**Task instructions**
Show each line in the listing below that contains the word "when".

**Data for review**
◆ ◆ ◆ ◆
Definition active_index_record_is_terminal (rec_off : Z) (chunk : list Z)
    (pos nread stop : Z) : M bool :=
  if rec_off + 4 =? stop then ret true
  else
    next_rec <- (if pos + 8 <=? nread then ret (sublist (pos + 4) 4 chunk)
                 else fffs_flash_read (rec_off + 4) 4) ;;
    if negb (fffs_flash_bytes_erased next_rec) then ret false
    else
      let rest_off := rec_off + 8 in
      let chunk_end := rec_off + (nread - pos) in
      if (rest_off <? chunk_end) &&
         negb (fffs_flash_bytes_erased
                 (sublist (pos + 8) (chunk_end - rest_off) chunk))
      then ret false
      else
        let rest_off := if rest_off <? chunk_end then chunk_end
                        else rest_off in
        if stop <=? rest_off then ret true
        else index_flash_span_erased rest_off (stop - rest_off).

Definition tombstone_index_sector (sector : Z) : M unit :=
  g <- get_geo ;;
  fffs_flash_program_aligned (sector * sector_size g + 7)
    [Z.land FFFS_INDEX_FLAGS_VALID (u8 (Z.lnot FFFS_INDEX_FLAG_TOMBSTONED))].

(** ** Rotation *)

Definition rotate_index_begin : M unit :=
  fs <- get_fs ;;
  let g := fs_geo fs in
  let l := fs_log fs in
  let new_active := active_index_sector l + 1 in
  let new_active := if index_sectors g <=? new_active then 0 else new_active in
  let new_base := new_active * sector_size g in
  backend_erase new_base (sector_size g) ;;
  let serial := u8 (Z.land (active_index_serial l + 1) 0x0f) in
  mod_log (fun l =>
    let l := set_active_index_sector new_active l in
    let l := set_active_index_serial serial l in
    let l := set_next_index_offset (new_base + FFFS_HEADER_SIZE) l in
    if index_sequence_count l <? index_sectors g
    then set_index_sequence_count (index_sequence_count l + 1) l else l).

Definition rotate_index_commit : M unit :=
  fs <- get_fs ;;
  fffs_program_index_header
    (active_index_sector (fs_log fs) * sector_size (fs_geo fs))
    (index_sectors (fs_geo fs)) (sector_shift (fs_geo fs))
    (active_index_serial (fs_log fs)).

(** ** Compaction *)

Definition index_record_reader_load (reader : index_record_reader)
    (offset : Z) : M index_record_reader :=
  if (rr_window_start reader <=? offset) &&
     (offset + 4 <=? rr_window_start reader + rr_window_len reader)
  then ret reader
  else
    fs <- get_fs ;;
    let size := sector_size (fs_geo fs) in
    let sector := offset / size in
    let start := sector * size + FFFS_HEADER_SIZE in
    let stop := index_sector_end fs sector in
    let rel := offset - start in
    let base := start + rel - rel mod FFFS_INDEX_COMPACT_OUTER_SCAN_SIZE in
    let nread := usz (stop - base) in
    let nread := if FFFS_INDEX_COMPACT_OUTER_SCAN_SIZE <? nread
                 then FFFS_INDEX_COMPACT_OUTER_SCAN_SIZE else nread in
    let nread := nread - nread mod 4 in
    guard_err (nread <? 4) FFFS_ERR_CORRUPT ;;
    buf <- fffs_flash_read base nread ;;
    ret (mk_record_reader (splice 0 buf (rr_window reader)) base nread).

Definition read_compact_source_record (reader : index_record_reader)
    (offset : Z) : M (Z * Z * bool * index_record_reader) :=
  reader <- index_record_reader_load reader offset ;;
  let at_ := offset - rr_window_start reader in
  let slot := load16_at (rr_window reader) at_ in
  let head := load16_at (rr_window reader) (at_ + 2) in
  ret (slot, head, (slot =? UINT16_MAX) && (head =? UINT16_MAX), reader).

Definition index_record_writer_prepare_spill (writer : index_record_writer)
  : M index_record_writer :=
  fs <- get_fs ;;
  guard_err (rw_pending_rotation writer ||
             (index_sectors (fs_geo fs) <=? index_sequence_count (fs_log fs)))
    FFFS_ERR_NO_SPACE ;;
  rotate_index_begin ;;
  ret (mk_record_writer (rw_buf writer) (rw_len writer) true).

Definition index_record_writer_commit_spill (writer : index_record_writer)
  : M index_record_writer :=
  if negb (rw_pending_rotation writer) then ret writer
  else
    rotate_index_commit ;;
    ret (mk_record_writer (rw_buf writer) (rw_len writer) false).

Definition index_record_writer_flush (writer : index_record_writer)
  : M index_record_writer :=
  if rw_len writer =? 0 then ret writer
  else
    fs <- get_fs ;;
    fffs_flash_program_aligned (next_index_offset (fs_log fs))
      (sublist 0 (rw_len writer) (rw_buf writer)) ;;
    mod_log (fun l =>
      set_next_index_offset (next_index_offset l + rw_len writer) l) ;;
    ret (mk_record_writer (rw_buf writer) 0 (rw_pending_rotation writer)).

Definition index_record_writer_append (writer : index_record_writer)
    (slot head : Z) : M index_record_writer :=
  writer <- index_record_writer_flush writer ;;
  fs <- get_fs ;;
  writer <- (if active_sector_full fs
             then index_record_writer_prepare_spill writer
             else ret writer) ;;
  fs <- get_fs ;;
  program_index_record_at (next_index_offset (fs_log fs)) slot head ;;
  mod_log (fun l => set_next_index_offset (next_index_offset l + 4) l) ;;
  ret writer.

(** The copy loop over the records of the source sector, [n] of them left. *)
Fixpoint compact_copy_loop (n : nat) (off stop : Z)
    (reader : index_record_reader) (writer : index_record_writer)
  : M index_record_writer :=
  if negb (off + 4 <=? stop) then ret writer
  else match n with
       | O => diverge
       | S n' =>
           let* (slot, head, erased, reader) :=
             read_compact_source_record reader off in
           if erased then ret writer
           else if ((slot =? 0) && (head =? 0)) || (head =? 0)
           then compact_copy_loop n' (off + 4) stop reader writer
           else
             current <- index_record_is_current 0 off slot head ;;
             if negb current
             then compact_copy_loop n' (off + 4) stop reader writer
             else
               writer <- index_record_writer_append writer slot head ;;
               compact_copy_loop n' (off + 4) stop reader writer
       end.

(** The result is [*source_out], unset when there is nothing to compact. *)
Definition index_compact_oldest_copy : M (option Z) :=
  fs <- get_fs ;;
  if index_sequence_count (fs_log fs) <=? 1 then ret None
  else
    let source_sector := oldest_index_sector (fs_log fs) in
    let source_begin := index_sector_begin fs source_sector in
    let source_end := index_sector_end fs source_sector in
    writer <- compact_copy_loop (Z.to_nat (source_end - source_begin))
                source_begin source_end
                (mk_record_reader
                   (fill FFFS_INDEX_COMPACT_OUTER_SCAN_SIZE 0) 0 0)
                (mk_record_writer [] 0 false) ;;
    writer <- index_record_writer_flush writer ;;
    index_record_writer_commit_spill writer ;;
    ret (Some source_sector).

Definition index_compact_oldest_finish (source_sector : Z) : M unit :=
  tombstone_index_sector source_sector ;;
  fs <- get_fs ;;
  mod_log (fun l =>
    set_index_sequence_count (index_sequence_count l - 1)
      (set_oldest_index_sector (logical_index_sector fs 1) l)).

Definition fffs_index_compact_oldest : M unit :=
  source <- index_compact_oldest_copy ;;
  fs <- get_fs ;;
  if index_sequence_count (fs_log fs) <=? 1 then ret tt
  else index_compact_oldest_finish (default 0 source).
◆ ◆ ◆ ◆
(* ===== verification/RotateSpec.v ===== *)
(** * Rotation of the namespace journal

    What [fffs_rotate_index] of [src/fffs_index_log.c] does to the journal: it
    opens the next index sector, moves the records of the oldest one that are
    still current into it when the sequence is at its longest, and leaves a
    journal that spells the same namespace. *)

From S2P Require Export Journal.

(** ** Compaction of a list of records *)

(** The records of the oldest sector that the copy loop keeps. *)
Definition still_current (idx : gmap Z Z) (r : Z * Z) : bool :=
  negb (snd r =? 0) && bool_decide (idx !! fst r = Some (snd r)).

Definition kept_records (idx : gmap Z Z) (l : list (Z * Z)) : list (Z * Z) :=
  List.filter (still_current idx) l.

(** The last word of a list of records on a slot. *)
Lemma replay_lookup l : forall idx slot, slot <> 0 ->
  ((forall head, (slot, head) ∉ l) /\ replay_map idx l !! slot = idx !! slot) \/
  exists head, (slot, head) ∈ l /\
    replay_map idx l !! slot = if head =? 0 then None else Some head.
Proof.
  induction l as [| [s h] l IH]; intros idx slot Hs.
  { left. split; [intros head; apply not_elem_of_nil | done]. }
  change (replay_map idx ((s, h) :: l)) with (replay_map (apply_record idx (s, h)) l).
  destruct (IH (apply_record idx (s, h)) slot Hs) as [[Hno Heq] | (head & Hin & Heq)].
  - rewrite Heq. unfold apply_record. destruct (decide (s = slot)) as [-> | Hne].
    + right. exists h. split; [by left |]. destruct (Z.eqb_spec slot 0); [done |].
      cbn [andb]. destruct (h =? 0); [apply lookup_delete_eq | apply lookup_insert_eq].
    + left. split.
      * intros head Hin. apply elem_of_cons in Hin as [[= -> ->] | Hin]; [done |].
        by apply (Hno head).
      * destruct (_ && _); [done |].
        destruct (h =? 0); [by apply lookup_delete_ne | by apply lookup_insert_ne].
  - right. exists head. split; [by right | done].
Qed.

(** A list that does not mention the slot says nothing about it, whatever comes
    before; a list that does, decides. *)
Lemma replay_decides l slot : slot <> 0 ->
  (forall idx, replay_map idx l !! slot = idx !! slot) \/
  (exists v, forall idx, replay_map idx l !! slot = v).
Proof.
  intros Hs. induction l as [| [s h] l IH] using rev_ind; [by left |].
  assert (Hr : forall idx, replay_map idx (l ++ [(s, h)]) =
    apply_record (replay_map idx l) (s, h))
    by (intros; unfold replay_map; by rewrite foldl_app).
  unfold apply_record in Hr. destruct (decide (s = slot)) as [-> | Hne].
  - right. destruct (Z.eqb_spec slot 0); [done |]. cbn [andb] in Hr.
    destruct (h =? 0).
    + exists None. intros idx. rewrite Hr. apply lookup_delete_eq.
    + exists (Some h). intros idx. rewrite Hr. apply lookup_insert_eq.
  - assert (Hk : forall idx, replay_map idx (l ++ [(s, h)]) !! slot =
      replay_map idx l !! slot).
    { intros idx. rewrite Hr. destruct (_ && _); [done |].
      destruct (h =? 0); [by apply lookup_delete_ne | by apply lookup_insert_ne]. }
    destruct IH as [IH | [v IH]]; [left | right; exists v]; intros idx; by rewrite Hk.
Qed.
◆ ◆ ◆ ◆
**Response**
(** The result is [*source_out], unset when there is nothing to compact. *)
    still current into it when the sequence is at its longest, and leaves a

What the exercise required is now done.